“A Visual History of the Congo: From Ngongo Leteta to Patrice Lumumba”
Certain “moments” in history (which can accommodate diverse temporalities within them) produce a visual richness: images, memories, metaphors. But how does this visuality contribute in turn to the production of historical moments? Or, to be more specific, how does the visual, via transnational networks of production, circulation, and consumption, collaborate in the production of the “historicity” of certain events or eras? And how is this “historicity” different if one is located in the metropolitan archive or in the former colony?

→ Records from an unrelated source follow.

(** The chain a position inside a segment has, found by its scan. *)
Lemma scan_finds s seq k :
  covers (g_start s) (g_items s) seq = true -> k = reach (g_start s) seq (g_items s) ->
  blake3 (stream crc32c (g_start s) (take k (g_items s)) ++ g_anchor s) =
  seg_tail crc32c blake3 {| g_start := g_start s; g_anchor := g_anchor s;
    g_items := take (Z.to_nat (seq - g_start s + 1)) (g_items s) |}.
Proof using Type.
  clear. intros Hc ->. unfold covers in Hc. zb. unfold seg_tail, Chain.value, reach, allowed.
  cbn [g_start g_anchor g_items Chain.dirty Chain.absorbed Chain.anchor].
  rewrite length_take, Nat.min_r by lia.
  rewrite (proj2 (Nat.eqb_neq _ _)) by lia. done.
Qed.
(** Segments that end before [seq] do not count. *)
Lemma chain_of_skip pre rest seq :
  Forall (fun s => g_start s <= seq /\ seg_next s <= seq) pre -> chain_of (pre ++ rest) seq = chain_of rest seq.
Proof using Type.
  clear. induction 1 as [|s pre [Hs Hn] _ IH]; [done|]. cbn [app chain_of]. rewrite IH.
  rewrite (proj2 (Z.eqb_neq _ _)) by lia. unfold covers, seg_next in *.
  by rewrite (proj2 (Z.ltb_ge seq _)), andb_false_r by lia.
Qed.

Lemma opener_at g files seq i s t :
  Forall (seg_ok g) (map fst files) -> files !! i = Some (s, t) -> 0 <= seq < u64_max ->
  opener crc32c (map (file_of crc32c g) files) seq i =
    Ok (if g_start s =? seq + 1 then Some (g_anchor s) else None).
Proof using fits_one_entry crc_range AppEventLaws0.
  intros Hok Hi Hseq. unfold opener. rewrite list_lookup_fmap, Hi. cbn [fmap option_fmap option_map].
  rewrite (header_of crc32c crc_range fits_one_entry).
  - cbn [rbind starting_sequence anchor_hash info_of]. unfold wrapping_add.
    by rewrite Z.mod_small by (widths; lia).
  - rewrite Forall_map, Forall_lookup in Hok. exact (Hok _ _ Hi).
Qed.

Lemma opener_past g files seq i :
  (length files <= i)%nat -> opener crc32c (map (file_of (E:=E) crc32c g) files) seq i = Ok None.
Proof using Type. clear. intros Hi. unfold opener. by rewrite lookup_ge_None_2 by (rewrite length_map; lia). Qed.

(** The value found is the writer's, and nothing else is. *)
Lemma chain_at_written g files d start anchor start' anchor' seq :
  linked start anchor (map fst files) start' anchor' -> Forall (seg_ok g) (map fst files) ->
  Forall quiet (map snd files) -> on_disk crc32c g files d -> files <> [] -> 0 <= seq < u64_max ->
  exists c, chain_at_sequence crc32c blake3 script d seq = Ok c /\
    if seq <? start - 1 then c = PredatesHistory
    else if seq <? start' then At <$> chain_of (map fst files) seq = Some c
    else c = Beyond.
Proof using fits_one_entry crc_range AppEventLaws0.
  intros Hl Hok Hq Hd Hne Hseq. unfold chain_at_sequence. rewrite Hd.
  rewrite (containing_written crc32c blake3 crc_range fits_one_entry g seq files _ _ _ _ Hl Hok). cbn [rbind].
  destruct (linked_starts crc32c blake3 _ _ _ _ _ Hl) as [Hss _].
  destruct (opened_split crc32c blake3 seq _ _ _ _ _ Hl) as [_ Hafter].
  destruct (opened seq (map fst files)) as [|i] eqn:Ho.
  { destruct files as [|[s t] rest]; [done|]. rewrite (opener_at g _ seq 0 s t Hok eq_refl Hseq). cbn [rbind].
    cbn [map fst linked drop] in Hl, Hafter. destruct Hl as (<- & <- & _). apply Forall_cons_1 in Hafter as [Hgt _].
    eexists. split; [done|]. destruct (g_start s =? seq + 1) eqn:He; zb.
    - rewrite (proj2 (Z.ltb_ge _ _)), (proj2 (Z.ltb_lt _ _)) by lia. cbn [map fst chain_of].
      by rewrite (proj2 (Z.eqb_eq seq _)) by lia.
    - by rewrite (proj2 (Z.ltb_lt _ _)) by lia. }
  assert (Hilt : (i < length files)%nat) by (pose proof (opened_le seq (map fst files)); rewrite length_map in *; lia).
  destruct (lookup_lt_is_Some_2 files i Hilt) as [[s t] Hi].
  assert (His : map fst files !! i = Some s) by (by rewrite list_lookup_fmap, Hi).
  pose proof (opened_last crc32c blake3 _ _ _ _ _ _ _ _ Hl Ho His) as Hle.
  rewrite His. cbn [fmap option_fmap option_map].
  rewrite list_lookup_fmap, Hi. cbn [fmap option_fmap option_map from_option id].
  assert (Hoks : seg_ok g s) by (rewrite Forall_lookup in Hok; eauto).
  assert (Hqs : quiet t) by (rewrite Forall_map, Forall_lookup in Hq; exact (Hq _ _ Hi)).
  pose proof (chain_value_written crc32c blake3 crc_range fits_one_entry _ _ g (g_items s) t seq (script i) Hoks Hqs) as Hcv.
  change (segment crc32c _ _ g _ t) with (file_of crc32c g (s, t)) in Hcv. rewrite Hcv.
  pose proof Hl as Hcut. rewrite <- (take_drop_middle _ _ _ His) in Hcut.
  apply linked_app in Hcut as (mid & amid & Hl1 & Hs & Ha & Hl2). subst mid amid.
  destruct (linked_starts crc32c blake3 _ _ _ _ _ Hl1) as [Hsm Hpre].
  destruct (linked_starts crc32c blake3 _ _ _ _ _ Hl2) as [Hms _].
  rewrite (proj2 (Z.ltb_ge seq (start - 1))) by lia.
  assert (Hchain : chain_of (map fst files) seq = chain_of (s :: drop (S i) (map fst files)) seq).
  { rewrite <- (take_drop_middle _ _ _ His) at 1. apply chain_of_skip.
    eapply Forall_impl; [exact Hpre|]. cbn. intros x ?. lia. }
  rewrite Hchain. cbn [chain_of]. rewrite (proj2 (Z.eqb_neq seq _)) by lia.
  destruct (drop (S i) (map fst files)) as [|s' post] eqn:Hpost.
  - (* the live segment *)
    cbn [History.linked] in Hl2. destruct Hl2 as [-> _].
    rewrite opener_past by (apply (f_equal length) in Hpost; rewrite length_drop, length_map in Hpost; cbn in Hpost; lia).
    cbn [rbind]. unfold covers. rewrite (proj2 (Z.leb_le _ _) Hle). cbn [andb]. fold (seg_next s).
    eexists. split; [done|]. destruct (seq <? seg_next s) eqn:Hlt; [|done].
    cbn [fmap option_fmap option_map]. do 2 f_equal. symmetry. apply scan_finds; [|done].
    unfold covers. by rewrite (proj2 (Z.leb_le _ _) Hle).
  - (* an archive: its successor opens past [seq] *)
    apply Forall_cons_1 in Hafter as [Hgt _]. cbn [History.linked] in Hl2. destruct Hl2 as (Hs' & Ha' & Hl3).
    destruct (linked_starts crc32c blake3 _ _ _ _ _ Hl3) as [Hms3 _].
    assert (Hcov : covers (g_start s) (g_items s) seq = true)
      by (unfold covers; apply andb_true_intro; unfold seg_next in Hs'; split; zb; lia).
    rewrite Hcov, (proj2 (Z.ltb_lt seq start')) by (unfold seg_next in *; lia).
    assert (Hi' : exists t', files !! S i = Some (s', t')).
    { assert (Hm : map fst files !! S i = Some s') by (rewrite <- (Nat.add_0_r (S i)), <- lookup_drop, Hpost; done).
      rewrite list_lookup_fmap in Hm. destruct (files !! S i) as [[x t']|]; [|done]. cbn in Hm. injection Hm as ->. by exists t'. }
    destruct Hi' as [t' Hi']. rewrite (opener_at g _ seq (S i) s' t' Hok Hi' Hseq). cbn [rbind].
    destruct (g_start s' =? seq + 1) eqn:Hop; zb.
    + eexists. split; [done|]. cbn [fmap option_fmap option_map]. do 2 f_equal. rewrite Ha'. unfold seg_tail. cbn [g_start g_anchor g_items].
      rewrite take_ge by (unfold seg_next in Hs'; lia). done.
    + eexists. split; [done|]. cbn [fmap option_fmap option_map]. do 2 f_equal. symmetry. by apply scan_finds.
Qed.

(** The judgement of a joining replica. On a journal of linked segments, in
    every position: a fresh replica and one behind the oldest surviving segment
    pass; one past the tip is ahead of it; and one in between, at a segment's
    opening as inside it, passes exactly if it reports the chain value this node's
    writer had after that entry, or none at all. *)
Theorem handshake_verdict g files d start anchor start' anchor' (h : Control.Handshake) :
  linked start anchor (map fst files) start' anchor' -> Forall (seg_ok g) (map fst files) ->
  Forall quiet (map snd files) -> on_disk crc32c g files d -> files <> [] ->
  0 <= Control.last_sequence h < u64_max ->
  let seq := Control.last_sequence h in
  exists v, validate_replica_handshake crc32c blake3 script d h = Ok v /\
    if (seq =? 0) || (seq <? start - 1) then v = Valid
    else if start' <=? seq then v = Divergent AheadOfTip
    else exists chain, chain_of (map fst files) seq = Some chain /\
      v = if bool_decide (Control.chain_hash h = replicate 32 0) || bool_decide (chain = Control.chain_hash h)
          then Valid else Divergent ChainMismatch.
Proof using fits_one_entry crc_range AppEventLaws0.
  intros Hl Hok Hq Hd Hne Hseq seq. unfold validate_replica_handshake. fold seq.
  destruct (seq =? 0) eqn:Hz; [by exists Valid|]. cbn [orb].
  destruct (chain_at_written g files d start anchor start' anchor' seq Hl Hok Hq Hd Hne Hseq) as (c & Hc & Hspec).
  rewrite Hc. cbn [rbind]. eexists. split; [done|].
  destruct (seq <? start - 1); [by rewrite Hspec|].
  destruct (seq <? start') eqn:Hlt; zb.
  - rewrite (proj2 (Z.leb_gt _ _)) by lia. destruct (chain_of (map fst files) seq) as [chain|]; [|done].
    injection Hspec as <-. exists chain. split; [done|].
    destruct (bool_decide (_ = replicate 32 0)); [done|]. by destruct (bool_decide _).
  - rewrite (proj2 (Z.leb_le _ _)) by lia. by rewrite Hspec.
Qed.

(** Segments that hold nothing leave the chain where it was. *)
Lemma linked_same (segs : list (Seg (E:=E))) start anchor anchor' :
  linked start anchor segs start anchor' -> anchor' = anchor.
Proof using Type.
  clear.
  revert start anchor. induction segs as [|s segs IH]; intros start anchor; cbn [History.linked]; [by intros [_ ->]|].
  intros (Hs & Ha & Hl). destruct (linked_starts crc32c blake3 _ _ _ _ _ Hl) as [Hle _].
  assert (Hn : length (g_items s) = 0%nat) by (unfold seg_next in Hle; lia).
  assert (Hnext : seg_next s = start) by (unfold seg_next; lia).
  rewrite Hnext in Hl. apply IH in Hl. rewrite Hl. unfold seg_tail, Chain.value. by rewrite Hn.
Qed.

A history of colonial visuality and of Congolese “seeing” in the Congo from the 1880s through the 1960s, my dissertation will take up some of the questions above. Most existing studies limit themselves to a study of photography and cinema in the interwar and postwar periods, and there has never been any analysis moving outside a limited study of visual representations. I will approach the study of visual history in the Congo through a number of key “moments,” beginning during the imperial wars of conquest and concluding with Patrice Lumumba’s era and the Simba rebellions of the mid-1960s. This study represents a new departure in imperial and Congolese history by foregrounding the visual. Not only will the production of colonial visualities be at its core, but this study will explore whether and how the “key moments” I identify in the archives are known and remembered in the Tetela cultural zone. The dissertation will, moreover, rethink how visuality, which I hypothesize was essential to the production of ethnicity in colonialism, “fixed” ethnicity in colonial imaginations, through visual conceits. Finally, this dissertation will shed additional light on the production of colonial modernities through the mechanisms of production, consumption, and circulation of visuality.
My second major goal will be to take parts of the visual archive for each of these moments to the field, bringing this archival evidence into conversation with the memories of living Congolese-especially Tetela-thereby adding specifically Congolese layers of knowledge about visual history.